• _TASK DIRECTIONS_: Filter the listing for lines containing "between".

____________________

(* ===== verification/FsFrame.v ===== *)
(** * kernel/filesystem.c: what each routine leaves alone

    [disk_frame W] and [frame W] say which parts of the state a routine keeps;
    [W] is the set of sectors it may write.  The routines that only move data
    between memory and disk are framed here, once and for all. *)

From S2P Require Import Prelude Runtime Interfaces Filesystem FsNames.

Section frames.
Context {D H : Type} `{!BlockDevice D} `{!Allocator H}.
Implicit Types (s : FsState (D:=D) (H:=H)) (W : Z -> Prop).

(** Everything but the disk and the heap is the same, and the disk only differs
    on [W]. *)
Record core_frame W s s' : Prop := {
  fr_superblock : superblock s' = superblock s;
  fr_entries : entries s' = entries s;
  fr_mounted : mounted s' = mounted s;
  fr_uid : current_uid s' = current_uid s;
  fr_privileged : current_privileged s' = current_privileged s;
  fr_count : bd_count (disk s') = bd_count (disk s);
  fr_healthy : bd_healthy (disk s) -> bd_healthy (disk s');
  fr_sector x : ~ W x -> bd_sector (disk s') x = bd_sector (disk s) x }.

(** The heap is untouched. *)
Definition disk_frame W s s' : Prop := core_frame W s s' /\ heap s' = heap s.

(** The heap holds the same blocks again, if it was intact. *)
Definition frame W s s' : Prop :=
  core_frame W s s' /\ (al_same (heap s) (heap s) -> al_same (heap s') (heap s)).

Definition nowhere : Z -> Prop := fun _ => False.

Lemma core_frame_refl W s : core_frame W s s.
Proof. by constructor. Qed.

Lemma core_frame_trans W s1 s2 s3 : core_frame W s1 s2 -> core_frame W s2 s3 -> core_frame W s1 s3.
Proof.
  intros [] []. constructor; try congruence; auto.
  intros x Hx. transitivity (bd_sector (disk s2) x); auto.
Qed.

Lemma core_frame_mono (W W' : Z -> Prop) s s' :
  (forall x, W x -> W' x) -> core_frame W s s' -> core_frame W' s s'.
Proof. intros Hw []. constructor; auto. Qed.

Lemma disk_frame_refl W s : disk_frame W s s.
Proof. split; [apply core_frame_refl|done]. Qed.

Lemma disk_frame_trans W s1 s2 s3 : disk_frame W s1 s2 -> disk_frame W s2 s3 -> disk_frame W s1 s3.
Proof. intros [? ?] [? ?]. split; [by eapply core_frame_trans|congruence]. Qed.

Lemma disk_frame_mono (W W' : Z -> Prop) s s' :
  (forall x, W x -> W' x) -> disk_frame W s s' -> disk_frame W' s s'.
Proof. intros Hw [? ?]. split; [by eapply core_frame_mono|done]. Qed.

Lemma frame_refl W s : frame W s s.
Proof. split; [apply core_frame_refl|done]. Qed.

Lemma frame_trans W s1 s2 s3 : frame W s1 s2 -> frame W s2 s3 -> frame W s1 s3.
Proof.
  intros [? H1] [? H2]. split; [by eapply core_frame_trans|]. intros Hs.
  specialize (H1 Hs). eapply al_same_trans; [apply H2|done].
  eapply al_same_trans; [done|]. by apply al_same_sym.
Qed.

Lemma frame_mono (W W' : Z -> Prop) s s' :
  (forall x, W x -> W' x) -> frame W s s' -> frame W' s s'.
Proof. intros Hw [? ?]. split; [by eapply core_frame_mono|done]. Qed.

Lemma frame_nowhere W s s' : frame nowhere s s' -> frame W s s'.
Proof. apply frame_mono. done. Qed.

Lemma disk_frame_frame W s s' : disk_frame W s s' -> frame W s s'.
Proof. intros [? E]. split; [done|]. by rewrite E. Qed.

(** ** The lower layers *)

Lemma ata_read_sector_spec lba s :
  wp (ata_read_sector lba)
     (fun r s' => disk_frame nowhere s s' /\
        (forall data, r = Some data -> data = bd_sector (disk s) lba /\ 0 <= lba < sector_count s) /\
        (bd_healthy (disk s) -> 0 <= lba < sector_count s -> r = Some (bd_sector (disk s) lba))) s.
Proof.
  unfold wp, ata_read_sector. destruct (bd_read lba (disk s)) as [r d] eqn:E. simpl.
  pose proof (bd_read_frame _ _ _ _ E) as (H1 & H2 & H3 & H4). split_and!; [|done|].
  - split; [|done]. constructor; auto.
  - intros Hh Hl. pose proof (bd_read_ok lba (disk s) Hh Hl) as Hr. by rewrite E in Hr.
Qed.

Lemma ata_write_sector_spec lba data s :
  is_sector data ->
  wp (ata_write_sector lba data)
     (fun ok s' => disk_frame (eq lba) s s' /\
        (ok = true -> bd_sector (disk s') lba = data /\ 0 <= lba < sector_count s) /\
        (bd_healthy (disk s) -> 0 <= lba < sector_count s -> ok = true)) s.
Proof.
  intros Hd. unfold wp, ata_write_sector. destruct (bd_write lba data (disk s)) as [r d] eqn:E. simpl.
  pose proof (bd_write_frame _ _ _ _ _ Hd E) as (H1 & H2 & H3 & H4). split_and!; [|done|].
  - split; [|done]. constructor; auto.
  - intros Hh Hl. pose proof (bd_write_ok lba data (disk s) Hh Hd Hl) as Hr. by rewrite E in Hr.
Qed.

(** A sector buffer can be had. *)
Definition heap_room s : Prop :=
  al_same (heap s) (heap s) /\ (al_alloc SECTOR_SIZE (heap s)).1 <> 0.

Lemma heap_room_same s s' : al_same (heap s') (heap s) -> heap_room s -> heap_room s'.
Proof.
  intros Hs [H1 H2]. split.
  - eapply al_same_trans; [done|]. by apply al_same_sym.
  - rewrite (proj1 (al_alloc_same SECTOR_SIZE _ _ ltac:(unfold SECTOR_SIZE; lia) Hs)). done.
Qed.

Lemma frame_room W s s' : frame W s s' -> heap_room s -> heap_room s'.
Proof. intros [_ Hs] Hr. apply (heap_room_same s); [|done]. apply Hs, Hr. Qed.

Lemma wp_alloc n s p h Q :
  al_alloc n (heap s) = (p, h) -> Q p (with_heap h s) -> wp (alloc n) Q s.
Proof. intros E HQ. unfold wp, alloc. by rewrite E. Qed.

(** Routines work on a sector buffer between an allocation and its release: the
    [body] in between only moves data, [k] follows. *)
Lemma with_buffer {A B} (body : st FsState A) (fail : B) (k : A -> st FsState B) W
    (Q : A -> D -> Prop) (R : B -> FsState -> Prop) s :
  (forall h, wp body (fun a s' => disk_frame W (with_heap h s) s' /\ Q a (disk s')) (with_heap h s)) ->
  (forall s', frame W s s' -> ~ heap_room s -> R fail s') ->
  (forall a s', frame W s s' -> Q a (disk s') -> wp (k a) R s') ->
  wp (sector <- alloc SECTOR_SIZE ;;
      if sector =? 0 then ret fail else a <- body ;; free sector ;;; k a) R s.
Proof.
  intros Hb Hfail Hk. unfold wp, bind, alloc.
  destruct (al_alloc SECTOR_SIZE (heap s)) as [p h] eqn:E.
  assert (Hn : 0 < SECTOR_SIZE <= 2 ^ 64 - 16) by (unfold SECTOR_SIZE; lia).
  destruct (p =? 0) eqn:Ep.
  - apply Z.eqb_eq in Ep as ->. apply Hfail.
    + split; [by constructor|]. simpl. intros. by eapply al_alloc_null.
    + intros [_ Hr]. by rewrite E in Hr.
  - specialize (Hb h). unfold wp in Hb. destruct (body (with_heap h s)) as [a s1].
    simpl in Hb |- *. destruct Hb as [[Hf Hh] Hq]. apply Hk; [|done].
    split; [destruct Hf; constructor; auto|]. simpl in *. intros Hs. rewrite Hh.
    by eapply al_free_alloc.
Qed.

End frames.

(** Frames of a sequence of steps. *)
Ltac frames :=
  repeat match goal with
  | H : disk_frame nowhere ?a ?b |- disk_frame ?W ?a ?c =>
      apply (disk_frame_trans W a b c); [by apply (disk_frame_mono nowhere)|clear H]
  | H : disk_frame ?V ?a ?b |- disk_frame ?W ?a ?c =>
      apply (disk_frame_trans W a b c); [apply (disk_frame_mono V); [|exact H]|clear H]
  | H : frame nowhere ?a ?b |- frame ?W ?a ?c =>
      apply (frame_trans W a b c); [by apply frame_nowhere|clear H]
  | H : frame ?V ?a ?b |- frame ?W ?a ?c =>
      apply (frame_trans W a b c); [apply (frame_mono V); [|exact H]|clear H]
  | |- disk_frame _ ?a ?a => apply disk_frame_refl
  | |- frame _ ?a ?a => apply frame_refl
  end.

____________________

• _REPLY TO THE EXERCISE_:
    between memory and disk are framed here, once and for all. *)
(** Routines work on a sector buffer between an allocation and its release: the
    [body] in between only moves data, [k] follows. *)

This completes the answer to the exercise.